[Recorded information]

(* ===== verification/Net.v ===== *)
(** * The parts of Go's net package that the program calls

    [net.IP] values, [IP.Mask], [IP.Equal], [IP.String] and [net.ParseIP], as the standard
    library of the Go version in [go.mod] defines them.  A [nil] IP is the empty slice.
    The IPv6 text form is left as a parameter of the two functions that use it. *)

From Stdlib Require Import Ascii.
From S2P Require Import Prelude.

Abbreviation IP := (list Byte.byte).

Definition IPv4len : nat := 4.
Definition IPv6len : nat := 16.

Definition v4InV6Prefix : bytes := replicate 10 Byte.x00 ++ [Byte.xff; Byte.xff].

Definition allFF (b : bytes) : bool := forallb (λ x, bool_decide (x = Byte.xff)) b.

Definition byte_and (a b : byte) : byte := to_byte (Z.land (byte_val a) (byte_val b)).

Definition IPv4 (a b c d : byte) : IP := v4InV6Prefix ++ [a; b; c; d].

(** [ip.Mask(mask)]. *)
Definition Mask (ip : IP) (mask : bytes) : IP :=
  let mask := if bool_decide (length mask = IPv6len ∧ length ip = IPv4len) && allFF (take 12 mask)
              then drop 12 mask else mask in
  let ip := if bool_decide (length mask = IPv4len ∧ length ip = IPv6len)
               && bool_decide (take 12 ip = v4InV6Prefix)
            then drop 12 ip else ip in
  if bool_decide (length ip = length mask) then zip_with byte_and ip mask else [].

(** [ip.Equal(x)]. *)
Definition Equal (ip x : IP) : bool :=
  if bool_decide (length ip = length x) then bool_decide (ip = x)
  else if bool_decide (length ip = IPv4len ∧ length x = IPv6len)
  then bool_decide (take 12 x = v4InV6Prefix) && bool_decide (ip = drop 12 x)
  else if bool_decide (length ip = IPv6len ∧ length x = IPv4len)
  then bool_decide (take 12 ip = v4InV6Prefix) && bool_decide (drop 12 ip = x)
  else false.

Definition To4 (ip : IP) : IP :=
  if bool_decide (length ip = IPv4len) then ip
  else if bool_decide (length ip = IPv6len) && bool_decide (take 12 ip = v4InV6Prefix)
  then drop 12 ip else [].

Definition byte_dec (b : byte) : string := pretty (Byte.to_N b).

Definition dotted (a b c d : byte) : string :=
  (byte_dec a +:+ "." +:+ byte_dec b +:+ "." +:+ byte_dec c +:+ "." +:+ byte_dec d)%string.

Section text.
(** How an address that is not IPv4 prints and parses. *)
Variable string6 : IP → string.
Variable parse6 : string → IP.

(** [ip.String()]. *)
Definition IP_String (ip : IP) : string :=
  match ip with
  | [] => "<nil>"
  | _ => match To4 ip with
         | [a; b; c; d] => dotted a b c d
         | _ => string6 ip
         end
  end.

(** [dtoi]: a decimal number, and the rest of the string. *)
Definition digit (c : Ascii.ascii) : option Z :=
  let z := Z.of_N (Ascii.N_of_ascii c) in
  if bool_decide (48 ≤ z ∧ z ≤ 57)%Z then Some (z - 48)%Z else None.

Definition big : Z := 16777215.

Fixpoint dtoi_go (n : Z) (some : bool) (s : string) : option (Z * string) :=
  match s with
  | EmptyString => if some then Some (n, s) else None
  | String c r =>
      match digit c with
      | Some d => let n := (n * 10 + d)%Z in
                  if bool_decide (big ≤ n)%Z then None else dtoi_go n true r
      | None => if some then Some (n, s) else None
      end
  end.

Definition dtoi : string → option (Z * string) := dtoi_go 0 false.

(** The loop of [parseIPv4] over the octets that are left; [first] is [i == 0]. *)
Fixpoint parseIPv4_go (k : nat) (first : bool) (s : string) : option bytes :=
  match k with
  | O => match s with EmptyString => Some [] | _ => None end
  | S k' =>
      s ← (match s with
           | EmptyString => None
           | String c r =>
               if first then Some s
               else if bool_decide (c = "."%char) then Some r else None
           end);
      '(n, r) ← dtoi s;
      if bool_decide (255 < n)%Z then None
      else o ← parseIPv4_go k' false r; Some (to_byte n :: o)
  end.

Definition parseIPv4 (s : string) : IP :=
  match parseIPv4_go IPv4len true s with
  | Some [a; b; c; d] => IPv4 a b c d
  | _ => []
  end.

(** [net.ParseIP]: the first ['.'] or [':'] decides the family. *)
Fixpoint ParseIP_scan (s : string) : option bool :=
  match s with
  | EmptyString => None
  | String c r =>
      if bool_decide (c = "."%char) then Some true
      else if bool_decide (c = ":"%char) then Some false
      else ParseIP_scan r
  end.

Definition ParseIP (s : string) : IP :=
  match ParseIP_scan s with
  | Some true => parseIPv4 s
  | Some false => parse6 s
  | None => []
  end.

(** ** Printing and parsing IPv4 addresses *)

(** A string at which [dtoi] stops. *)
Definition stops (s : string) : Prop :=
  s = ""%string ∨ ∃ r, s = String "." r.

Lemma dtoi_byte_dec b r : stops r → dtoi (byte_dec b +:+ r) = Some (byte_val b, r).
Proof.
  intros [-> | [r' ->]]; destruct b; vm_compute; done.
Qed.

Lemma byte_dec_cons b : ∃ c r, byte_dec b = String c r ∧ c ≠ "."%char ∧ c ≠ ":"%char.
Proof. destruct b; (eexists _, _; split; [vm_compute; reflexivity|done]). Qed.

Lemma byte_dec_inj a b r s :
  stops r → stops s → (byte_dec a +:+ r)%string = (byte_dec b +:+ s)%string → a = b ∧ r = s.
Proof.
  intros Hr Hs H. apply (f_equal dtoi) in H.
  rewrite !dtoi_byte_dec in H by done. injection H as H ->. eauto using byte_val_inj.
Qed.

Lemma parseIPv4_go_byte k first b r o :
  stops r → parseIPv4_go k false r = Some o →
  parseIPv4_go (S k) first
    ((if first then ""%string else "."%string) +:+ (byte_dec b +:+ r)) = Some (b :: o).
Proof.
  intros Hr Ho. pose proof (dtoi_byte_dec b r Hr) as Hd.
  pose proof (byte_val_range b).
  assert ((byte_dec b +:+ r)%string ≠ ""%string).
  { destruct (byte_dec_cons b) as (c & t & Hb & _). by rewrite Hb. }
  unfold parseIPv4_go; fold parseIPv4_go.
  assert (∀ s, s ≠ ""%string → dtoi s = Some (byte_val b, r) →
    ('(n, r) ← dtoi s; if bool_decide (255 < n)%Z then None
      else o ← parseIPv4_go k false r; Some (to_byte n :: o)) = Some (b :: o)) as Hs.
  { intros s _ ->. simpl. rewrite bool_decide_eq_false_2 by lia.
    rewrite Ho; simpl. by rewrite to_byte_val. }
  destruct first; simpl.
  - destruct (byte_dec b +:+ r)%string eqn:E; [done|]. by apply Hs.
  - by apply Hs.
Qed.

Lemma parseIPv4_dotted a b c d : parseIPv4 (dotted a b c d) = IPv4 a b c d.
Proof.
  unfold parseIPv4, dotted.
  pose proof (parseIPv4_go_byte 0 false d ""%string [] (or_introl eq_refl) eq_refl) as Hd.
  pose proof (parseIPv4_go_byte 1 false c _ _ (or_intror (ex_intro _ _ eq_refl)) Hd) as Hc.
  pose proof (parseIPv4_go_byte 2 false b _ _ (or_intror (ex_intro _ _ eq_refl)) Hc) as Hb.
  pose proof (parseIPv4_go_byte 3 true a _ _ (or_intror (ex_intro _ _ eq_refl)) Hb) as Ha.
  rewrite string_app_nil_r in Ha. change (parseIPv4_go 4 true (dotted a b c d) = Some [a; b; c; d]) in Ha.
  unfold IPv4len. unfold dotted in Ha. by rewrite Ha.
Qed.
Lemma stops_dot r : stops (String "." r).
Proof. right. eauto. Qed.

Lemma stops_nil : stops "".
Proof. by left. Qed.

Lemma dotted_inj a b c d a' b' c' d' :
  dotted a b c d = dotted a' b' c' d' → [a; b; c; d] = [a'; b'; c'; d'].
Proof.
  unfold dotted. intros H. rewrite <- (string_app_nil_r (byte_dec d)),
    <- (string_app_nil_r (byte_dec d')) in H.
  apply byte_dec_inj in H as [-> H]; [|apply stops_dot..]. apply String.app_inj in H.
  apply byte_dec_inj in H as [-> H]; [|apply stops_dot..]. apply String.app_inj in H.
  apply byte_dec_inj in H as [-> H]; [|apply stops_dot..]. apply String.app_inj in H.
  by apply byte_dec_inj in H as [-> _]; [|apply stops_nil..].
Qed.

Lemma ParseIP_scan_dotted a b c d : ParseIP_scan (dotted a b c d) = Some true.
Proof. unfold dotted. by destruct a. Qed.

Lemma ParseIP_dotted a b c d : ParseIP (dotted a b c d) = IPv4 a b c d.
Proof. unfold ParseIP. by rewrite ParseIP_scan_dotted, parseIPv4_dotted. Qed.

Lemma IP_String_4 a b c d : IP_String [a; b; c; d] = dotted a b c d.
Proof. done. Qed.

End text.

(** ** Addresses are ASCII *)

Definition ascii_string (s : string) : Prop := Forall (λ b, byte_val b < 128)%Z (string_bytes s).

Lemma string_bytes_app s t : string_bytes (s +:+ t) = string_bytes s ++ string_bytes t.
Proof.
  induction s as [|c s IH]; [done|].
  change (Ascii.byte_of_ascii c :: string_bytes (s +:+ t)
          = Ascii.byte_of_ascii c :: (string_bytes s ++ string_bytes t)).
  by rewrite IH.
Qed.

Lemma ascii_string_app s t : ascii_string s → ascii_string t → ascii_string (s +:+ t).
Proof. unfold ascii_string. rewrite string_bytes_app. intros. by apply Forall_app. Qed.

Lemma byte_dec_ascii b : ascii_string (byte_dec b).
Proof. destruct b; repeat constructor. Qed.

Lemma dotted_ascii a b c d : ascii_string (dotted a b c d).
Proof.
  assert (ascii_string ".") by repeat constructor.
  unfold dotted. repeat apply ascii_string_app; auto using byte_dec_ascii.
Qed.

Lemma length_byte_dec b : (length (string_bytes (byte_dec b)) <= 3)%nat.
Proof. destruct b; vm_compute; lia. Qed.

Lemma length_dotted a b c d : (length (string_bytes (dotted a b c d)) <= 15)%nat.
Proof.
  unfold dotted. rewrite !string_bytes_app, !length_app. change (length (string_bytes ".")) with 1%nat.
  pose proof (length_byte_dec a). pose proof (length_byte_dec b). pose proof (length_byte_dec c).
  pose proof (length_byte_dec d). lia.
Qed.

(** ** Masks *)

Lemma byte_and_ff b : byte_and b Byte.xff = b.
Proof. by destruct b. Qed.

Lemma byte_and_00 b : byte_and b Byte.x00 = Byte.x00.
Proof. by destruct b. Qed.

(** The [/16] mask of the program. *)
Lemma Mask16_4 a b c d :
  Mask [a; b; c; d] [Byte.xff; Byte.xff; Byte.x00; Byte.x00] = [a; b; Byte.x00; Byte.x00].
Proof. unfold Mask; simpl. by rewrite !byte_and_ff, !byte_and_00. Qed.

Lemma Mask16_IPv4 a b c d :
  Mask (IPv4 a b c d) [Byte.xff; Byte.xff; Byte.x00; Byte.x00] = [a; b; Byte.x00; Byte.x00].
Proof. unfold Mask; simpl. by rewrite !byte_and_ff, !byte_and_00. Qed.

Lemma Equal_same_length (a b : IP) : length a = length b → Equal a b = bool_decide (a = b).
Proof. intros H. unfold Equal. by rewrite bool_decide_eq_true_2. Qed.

[/Recorded information]

§ Task statement: Retype only this range exactly: the first line of the data through the line where "Definition v4InV6Prefix : bytes" appears.

§ Output of the exercise:
(* ===== verification/Net.v ===== *)
(** * The parts of Go's net package that the program calls

    [net.IP] values, [IP.Mask], [IP.Equal], [IP.String] and [net.ParseIP], as the standard
    library of the Go version in [go.mod] defines them.  A [nil] IP is the empty slice.
    The IPv6 text form is left as a parameter of the two functions that use it. *)

From Stdlib Require Import Ascii.
From S2P Require Import Prelude.

Abbreviation IP := (list Byte.byte).

Definition IPv4len : nat := 4.
Definition IPv6len : nat := 16.

Definition v4InV6Prefix : bytes := replicate 10 Byte.x00 ++ [Byte.xff; Byte.xff].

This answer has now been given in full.